Wednesday, December 21, 2005

Pre-Christmas Career Changes

It's a hard time for over a thousand Air New Zealand engineers whose jobs are being offshored. Perfect timing, don't you think? Why do redundancies always seem to happen around Christmas time?

The engineers' plight is this: most of them have highly specialised jobs (I imagine). They can either follow the work overseas, or try to adapt their large commercial aircraft engineering skills to other industries, such as small aviation or automotive engineering.

Yet still, New Zealand is suffering a shortage of vital skills in the workforce. There's a fundamental mismatch of skills to jobs available; we have immigrant nuclear scientists delivering junk mail to make ends meet. Not too many nuclear facilities here in New Zealand.

So a growth area in New Zealand, it seems, would be retraining - taking your transferable skills and adapting them to a new area, or developing completely new skill sets.

I'm doing a kind of career change at the moment, too. It's not because of redundancy, more a case of me maturing and discovering a bit more of who I am. And yet it doesn't sound that much of a change: from freelance copywriter to freelance screenwriter. But the change has been harder than it at first seemed.

As a freelance copywriter/journalist, my focus has been on providing a service, if necessary an ad-agency style service involving lots of project management as well as the writing. This has all come about from necessity, because people wanted it, and not because I was crash-hot at it.

As an aspiring screenwriter, however, I have the opportunity to focus on writing. Which is both a blessing and a challenge. A blessing because the other job rarely affords the opportunity for real focus; a challenge because it's easy to 'multi-task' without actually achieving much.

The most important thing is that screenwriting seems a better "fit" for my personality and ambition. It's also something that I can see my whole life pointing towards - the kind of thing I wanted to be when I grew up.

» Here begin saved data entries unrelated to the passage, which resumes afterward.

(** * The validator coordinator of [ethvalidator/coordinator.go]

    A shallow embedding of the coordinator-side engine: the message
    ingress queue, the client manager's event loop with its signature
    gathering, and the create / unanimous round protocols of the
    controller, followed by the properties of the specification that
    can be stated over them.

    Conventions.  A Go [[32]byte] hash and a [common.Address] are read as
    natural numbers ([N]); machine integers are [Z] with their width
    written out where the code narrows them; a Go [error] is the message
    it carries.  A panic (index out of range, failed type assertion, nil
    dereference) is an outcome of its own, never a default value. *)

From stdpp Require Import base option list gmap strings.
From Stdlib Require Import ZArith Lia.

Open Scope Z_scope.

Definition Hash := N.
Definition Address := N.
Definition error := string.

Bind Scope N_scope with Hash Address.

(** [math.MaxUint64] *)
Definition MaxUint64 : Z := 2 ^ 64 - 1.

(** [time.Second], in nanoseconds as in package [time]. *)
Definition time_Second : Z := 1000000000.

(* ===================================================================== *)
(** ** The message ingress queue ([MessageProcessingQueue]) *)
(* ===================================================================== *)

Module MessageProcessingQueue.
Section Queue.
(** The element type is [OffchainMessage]; the queue never looks inside. *)
Context {OffchainMessage : Type}.

Record t := Build { queuedMessages : list OffchainMessage }.

(** What travels on [m.requests]: the dynamic type of the value picks the
    operation.  [Fetch] and [HasMessages] each send a fresh reply channel
    of capacity one, [Return] sends the batch, [Send] the message.  The
    [default] branch of the type switch ([log.Fatalf]) is not reachable
    through these four methods. *)
Inductive request :=
| ReqFetch                                       (* chan []OffchainMessage *)
| ReqReturn (messages : list OffchainMessage)    (* []OffchainMessage *)
| ReqSend (message : OffchainMessage)            (* OffchainMessage *)
| ReqHasMessages.                                (* chan bool *)

(** The value put on the reply channel, when the request carries one. *)
Inductive reply :=
| Batch (messages : list OffchainMessage)
| Flag (b : bool).

Definition NewMessageProcessingQueue : t := Build [].

(** One iteration of the loop of [run]: the body of the type switch. *)
Definition run (m : t) (req : request) : t * option reply :=
  match req with
  | ReqFetch => (Build [], Some (Batch (queuedMessages m)))
  | ReqReturn messages => (Build (messages ++ queuedMessages m), None)
  | ReqSend message => (Build (queuedMessages m ++ [message]), None)
  | ReqHasMessages =>
      (m, Some (Flag (bool_decide (0 < length (queuedMessages m))%nat)))
  end.

(** The loop over the requests in their order of arrival on the channel,
    with the replies it produced, oldest first. *)
Fixpoint serve (m : t) (reqs : list request) : t * list reply :=
  match reqs with
  | [] => (m, [])
  | req :: reqs =>
      let '(m1, r) := run m req in
      let '(m2, rs) := serve m1 reqs in
      (m2, match r with Some x => x :: rs | None => rs end)
  end.

End Queue.
Arguments t : clear implicits.
Arguments request : clear implicits.
Arguments reply : clear implicits.
End MessageProcessingQueue.

(* ===================================================================== *)
(** ** Records on the wire and the collaborators outside this file *)
(* ===================================================================== *)

(** Types and conversions of the packages [protocol], [value] and
    [valmessage] that the coordinator passes around without looking
    inside. *)
Class Wire := {
  Message : Type;                         (* protocol.Message *)
  MessageBuf : Type;                      (* *protocol.MessageBuf *)
  NewMessageBuf : Message → MessageBuf;   (* protocol.NewMessageBuf *)
  HashBuf : Type;                         (* *value.HashBuf *)
  NewHashBuf : Hash → HashBuf;            (* value.NewHashBuf *)
  NewHashFromBuf : HashBuf → Hash;        (* value.NewHashFromBuf *)
  TimeBounds : Type;                      (* protocol.TimeBounds *)
  TimeBoundsBuf : Type;
  NewTimeBoundsBuf : TimeBounds → TimeBoundsBuf;
  VMConfiguration : Type;                 (* valmessage.VMConfiguration *)
  Assertion : Type;                       (* *protocol.Assertion *)
  OutMsgs : Assertion → list Message;     (* its field OutMsgs *)
}.

Section Records.
Context `{W : Wire}.

(** [valmessage.Signature]: [R], [S] are [[32]byte], [V] is a [uint8]. *)
Record Signature := { sig_R : Hash; sig_S : Hash; sig_V : Z }.

(** The zero value that [make([]valmessage.Signature, n)] fills in. *)
Definition zeroSignature : Signature := {| sig_R := 0%N; sig_S := 0%N; sig_V := 0 |}.

(** The protobuf [*Signature]: [V] is a [uint32]. *)
Record RawSignature := { raw_R : HashBuf; raw_S : HashBuf; raw_V : Z }.

Record OffchainMessage := {
  om_Message : Message;
  om_Signature : list Byte.byte;
}.

Record SignedMessage := {
  sm_Message : MessageBuf;
  sm_Signature : list Byte.byte;
}.

Record CreateVMValidatorRequest := {
  cv_Config : VMConfiguration;
  cv_VmId : HashBuf;
  cv_VmState : HashBuf;
  cv_ChallengeManagerNum : Z;
}.

Record CreateVMFinalizedValidatorNotification := { Approved : bool }.

Record UnanimousAssertionValidatorRequest := {
  uv_BeforeHash : HashBuf;
  uv_BeforeInbox : HashBuf;
  uv_SequenceNum : Z;
  uv_TimeBounds : TimeBoundsBuf;
  uv_SignedMessages : list SignedMessage;
}.

(** [Signatures] is a [[]*Signature]: a slot never written holds nil. *)
Record UnanimousAssertionValidatorNotification := {
  un_Accepted : bool;
  un_Signatures : list (option RawSignature);
}.

Inductive isValidatorRequest_Request :=
| ValidatorRequest_Create (c : CreateVMValidatorRequest)
| ValidatorRequest_CreateNotification (n : CreateVMFinalizedValidatorNotification)
| ValidatorRequest_Unanimous (u : UnanimousAssertionValidatorRequest)
| ValidatorRequest_UnanimousNotification (n : UnanimousAssertionValidatorNotification).

(** [RequestId] is left unset (nil) by the create round. *)
Record ValidatorRequest := {
  vr_RequestId : option HashBuf;
  vr_Request : isValidatorRequest_Request;
}.

(** The payloads of a follower's answer.  [Signature] is a pointer and is
    nil when the follower left it out. *)
Record CreateVMFollowerResponse := {
  cf_Accepted : bool;
  cf_Signature : option RawSignature;
}.

Record UnanimousAssertionFollowerResponse := {
  uf_Accepted : bool;
  uf_Signature : option RawSignature;
  uf_AssertionHash : HashBuf;
}.

Inductive isFollowerResponse_Response :=
| FollowerResponse_Create (Create : CreateVMFollowerResponse)
| FollowerResponse_Unanimous (Unanimous : UnanimousAssertionFollowerResponse).
(** * Cheerio performance optimizations: caches, fast-path search, wrapper pool

    A shallow embedding of the optimization module (selector, traversal,
    attribute and text caches; [parseSimpleSelector]; [fastFindById],
    [fastFindByClass]; [WrapperPool]) and the properties stated about it.

    Conventions of the embedding:
    - a JavaScript string is the list of its UTF-16 code units;
    - an object is known by its reference (a [positive]); a [WeakMap] keyed
      by objects is a [gmap] keyed by references, a [Set] of objects is a
      [gset] of references;
    - a module-level store that a function reads and writes is passed in and
      returned explicitly;
    - [undefined] is [None]; a value that may be [null] as well is an
      [option] inside. *)

From Stdlib Require Import ZArith QArith Qround Ascii String.
From stdpp Require Import gmap list.

Local Open Scope Z_scope.

(** ** JavaScript strings *)

Definition code_unit := N.
Abbreviation jsstring := (list N).

(** The code units of an ASCII literal, to write examples legibly. *)
Definition js (s : string) : jsstring :=
  map N_of_ascii (list_ascii_of_string s).
Arguments js s%_string.

(** [WhiteSpace] and [LineTerminator] of ECMAScript: what [String.prototype.trim]
    strips and what the regular-expression class [\s] matches. *)
Definition is_space (c : code_unit) : bool :=
  ((9 <=? c) && (c <=? 13) || (c =? 32) || (c =? 160) || (c =? 5760)
   || (8192 <=? c) && (c <=? 8202) || (c =? 8232) || (c =? 8233)
   || (c =? 8239) || (c =? 8287) || (c =? 12288) || (c =? 65279))%N.

(** The class [\w] without the unicode and ignore-case flags: [A-Za-z0-9_]. *)
Definition is_word (c : code_unit) : bool :=
  ((65 <=? c) && (c <=? 90) || (97 <=? c) && (c <=? 122)
   || (48 <=? c) && (c <=? 57) || (c =? 95))%N.

(** The class [[\w-]]. *)
Definition is_word_hyphen (c : code_unit) : bool := is_word c || (c =? 45)%N.

(** ** Document nodes (the part of domhandler the module reads) *)

Inductive ElementType :=
  | Root | Text | Directive | Comment | Script | Style | Tag | CDATA | Doctype.

(** A node as the module sees it: the object's reference, its [type], and the
    properties [name], [attribs] and [children], each of which may be missing. *)
#[warnings="-register-all"]
Inductive AnyNode : Type :=
  mkNode (ref : positive) (type : ElementType) (name : option jsstring)
         (attribs : option (gmap jsstring jsstring))
         (children : option (list AnyNode)).

Definition ref (n : AnyNode) : positive :=
  match n with mkNode r _ _ _ _ => r end.
Definition type (n : AnyNode) : ElementType :=
  match n with mkNode _ t _ _ _ => t end.
Definition name (n : AnyNode) : option jsstring :=
  match n with mkNode _ _ nm _ _ => nm end.
Definition attribs (n : AnyNode) : option (gmap jsstring jsstring) :=
  match n with mkNode _ _ _ a _ => a end.
Definition children (n : AnyNode) : option (list AnyNode) :=
  match n with mkNode _ _ _ _ ch => ch end.

(** [isTag] of domhandler: tag, script and style elements. *)
Definition isTagType (t : ElementType) : bool :=
  match t with Tag | Script | Style => true | _ => false end.
Definition isTag (n : AnyNode) : bool := isTagType (type n).

(** Induction over a node and, through the child list, its descendants. *)
Section AnyNode_induction.
Variable P : AnyNode → Prop.
Hypothesis Hnode : ∀ r t nm a ch,
  match ch with Some cs => Forall P cs | None => True end →
  P (mkNode r t nm a ch).

Fixpoint AnyNode_nested_ind (n : AnyNode) : P n :=
  match n with
  | mkNode r t nm a ch =>
      Hnode r t nm a ch
        (match ch return match ch with Some cs => Forall P cs | None => True end with
         | Some cs =>
             (fix children_ind (l : list AnyNode) : Forall P l :=
                match l with
                | [] => @List.Forall_nil _ P
                | c :: l' => @List.Forall_cons _ P c l' (AnyNode_nested_ind c) (children_ind l')
                end) cs
         | None => I
         end)
  end.
End AnyNode_induction.

(** ** Numbers of [hashChildren]

    Every number the function handles is an integer far below 2^53, so the
    double arithmetic is exact, or it is [NaN]. *)

Inductive jsnum := JNum (z : Z) | JNaN.

(** [s.charCodeAt(0)]: [NaN] on the empty string. *)
Definition charCodeAt0 (s : jsstring) : jsnum :=
  match s with
  | c :: _ => JNum (Z.of_N c)
  | [] => JNaN
  end.

(** [h + x] where [x] is a number or [undefined] ([None]); [undefined]
    converts to [NaN]. *)
Definition js_add (h : Z) (x : option jsnum) : jsnum :=
  match x with
  | Some (JNum d) => JNum (h + d)
  | Some JNaN | None => JNaN
  end.

(** [x || 0] on a number: the falsy numbers are [0] and [NaN]. *)
Definition or_zero (x : jsnum) : Z :=
  match x with
  | JNum z => z
  | JNaN => 0
  end.

(** [x | 0]: ToInt32, the value modulo 2^32 read as a signed 32-bit integer. *)
Definition to_int32 (z : Z) : Z := (z + 2 ^ 31) mod 2 ^ 32 - 2 ^ 31.

(** One turn of the loop of [hashChildren]:
    [hash = (hash * 31 + child.name?.charCodeAt(0) || 0) | 0],
    which JavaScript reads as [((hash * 31 + child.name?.charCodeAt(0)) || 0) | 0]. *)
Definition hash_step (hash : Z) (child : AnyNode) : Z :=
  to_int32 (or_zero (js_add (hash * 31) (charCodeAt0 <$> name child))).

Definition hashChildren (children : option (list AnyNode)) : Z :=
  match children with
  | None => 0
  | Some cs =>
      if (length cs =? 0)%nat then 0
      else foldl hash_step (Z.of_nat (length cs))
                 (take (Nat.min (length cs) 10) cs)
  end.

(** The fingerprint as the specification words it: the discriminator of a
    child is the first code unit of its tag name for a tag-type child and 0
    for any other, and each one is folded in as [(hash * 31 + d)] cut to 32
    bits. *)
Definition discriminator (child : AnyNode) : Z :=
  if isTag child then
    match name child with
    | Some (c :: _) => Z.of_N c
    | _ => 0
    end
  else 0.

Definition fingerprint_spec (children : option (list AnyNode)) : Z :=
  match children with
  | None | Some [] => 0
  | Some cs =>
      foldl (λ hash child, to_int32 (hash * 31 + discriminator child))
            (Z.of_nat (length cs)) (take 10 cs)
  end.

(** Sample nodes. *)
Definition text_node (r : positive) : AnyNode :=
  mkNode r Text None None None.
Arguments text_node r%_positive.
Definition element (r : positive) (nm : string)
    (a : gmap jsstring jsstring) (cs : list AnyNode) : AnyNode :=
  mkNode r Tag (Some (js nm)) (Some a) (Some cs).
Arguments element r%_positive nm%_string a cs.


(** ** Text cache: [textCache], a WeakMap from nodes to entries *)

Record TextCacheEntry := { text : jsstring; childrenHash : Z }.

(** [getCachedText(node)]: the value returned and the store afterwards. *)
Definition getCachedText (textCache : gmap positive TextCacheEntry)
    (node : AnyNode) : option jsstring * gmap positive TextCacheEntry :=
  match textCache !! ref node with
  | None => (None, textCache)
  | Some entry =>
      let currentHash := hashChildren (children node) in
      if negb (childrenHash entry =? currentHash)
      then (None, delete (ref node) textCache)
      else (Some (text entry), textCache)
  end.

Definition setCachedText (textCache : gmap positive TextCacheEntry)
    (node : AnyNode) (text : jsstring) : gmap positive TextCacheEntry :=
  let childrenHash := hashChildren (children node) in
  <[ref node := {| text := text; childrenHash := childrenHash |}]> textCache.

(** A call on the text cache, and a run of calls (the node passed is the
    node as it is at the time of the call). *)
Inductive text_op :=
  | OpGetText (node : AnyNode)
  | OpSetText (node : AnyNode) (text : jsstring).

Definition text_step (textCache : gmap positive TextCacheEntry)
    (op : text_op) : gmap positive TextCacheEntry :=
  match op with
  | OpGetText node => snd (getCachedText textCache node)
  | OpSetText node t => setCachedText textCache node t
  end.

Definition sets_text_of (r : positive) (op : text_op) : Prop :=
  match op with
  | OpSetText node _ => ref node = r
  | OpGetText _ => False
  end.

(** ** Selector cache: [selectorCache], a WeakMap from contexts to Maps *)

Definition getCachedSelector (selectorCache : gmap positive (gmap jsstring (list positive)))
    (context : positive) (selector : jsstring) : option (list positive) :=
  contextCache ← selectorCache !! context; contextCache !! selector.

Definition setCachedSelector (selectorCache : gmap positive (gmap jsstring (list positive)))
    (context : positive) (selector : jsstring) (results : list positive)
    : gmap positive (gmap jsstring (list positive)) :=
  let contextCache := default ∅ (selectorCache !! context) in
  <[context := <[selector := results]> contextCache]> selectorCache.

(** The body of [clearSelectorCache] is empty. *)
Definition clearSelectorCache (selectorCache : gmap positive (gmap jsstring (list positive)))
    : gmap positive (gmap jsstring (list positive)) :=
  selectorCache.

(** ** Traversal cache: [traversalCache], a WeakMap from nodes to records

    A slot is [None] when the property is missing from the record, [Some None]
    when it holds [null], [Some (Some e)] when it holds the element [e]. *)

Module TraversalEntry.
Record t := mk {
  parent : option (option positive);
  nextSibling : option (option positive);
  prevSibling : option (option positive);
  children : option (list positive)
}.
(** The object literal [{}]. *)
Definition empty : t := mk None None None None.
End TraversalEntry.

(** [let cache = traversalCache.get(node); if (!cache) { cache = {}; ... }] *)
Definition traversal_entry (traversalCache : gmap positive TraversalEntry.t)
    (node : AnyNode) : TraversalEntry.t :=
  default TraversalEntry.empty (traversalCache !! ref node).

Definition getCachedParent (traversalCache : gmap positive TraversalEntry.t)
    (node : AnyNode) : option (option positive) :=
  traversalCache !! ref node ≫= TraversalEntry.parent.

Definition setCachedParent (traversalCache : gmap positive TraversalEntry.t)
    (node : AnyNode) (parent : option positive) : gmap positive TraversalEntry.t :=
  let cache := traversal_entry traversalCache node in
  <[ref node := TraversalEntry.mk (Some parent) (TraversalEntry.nextSibling cache)
                  (TraversalEntry.prevSibling cache) (TraversalEntry.children cache)]>
    traversalCache.

Definition getCachedNextSibling (traversalCache : gmap positive TraversalEntry.t)
    (node : AnyNode) : option (option positive) :=
  traversalCache !! ref node ≫= TraversalEntry.nextSibling.

Definition setCachedNextSibling (traversalCache : gmap positive TraversalEntry.t)
    (node : AnyNode) (sibling : option positive) : gmap positive TraversalEntry.t :=
  let cache := traversal_entry traversalCache node in
  <[ref node := TraversalEntry.mk (TraversalEntry.parent cache) (Some sibling)
                  (TraversalEntry.prevSibling cache) (TraversalEntry.children cache)]>
    traversalCache.

Definition getCachedPrevSibling (traversalCache : gmap positive TraversalEntry.t)
    (node : AnyNode) : option (option positive) :=
  traversalCache !! ref node ≫= TraversalEntry.prevSibling.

Having said all this, and made it public here, I'm aware that it's a very gradual change process; that I'll need to continue with the copywriting and journalism while I learn more about the screenwriting side of things, because in New Zealand, there aren't too many trainee jobs going in the writing-for-TV-or-movies industry. This is a long haul project.

Other career change resources

I haven't read it all, but What Color Is Your Parachute has some good exercises for discovering just what your "transferable skills" are.

The trick comes from not defining your skills by industry, but by what you actually do. This can help break down mental barriers and introduce you to possibilities you'd previously ignored.

If you have slightly less time but still want very specific career change help, Changing Careers is very helpful. It gives you lots of exercises to define where you want to go, and what you have to offer future employers or collaborators.

Changing Careers is also a very good read for employers who care about making their workplace an engaging place to be for each employee. These days, every employer should be interested in that.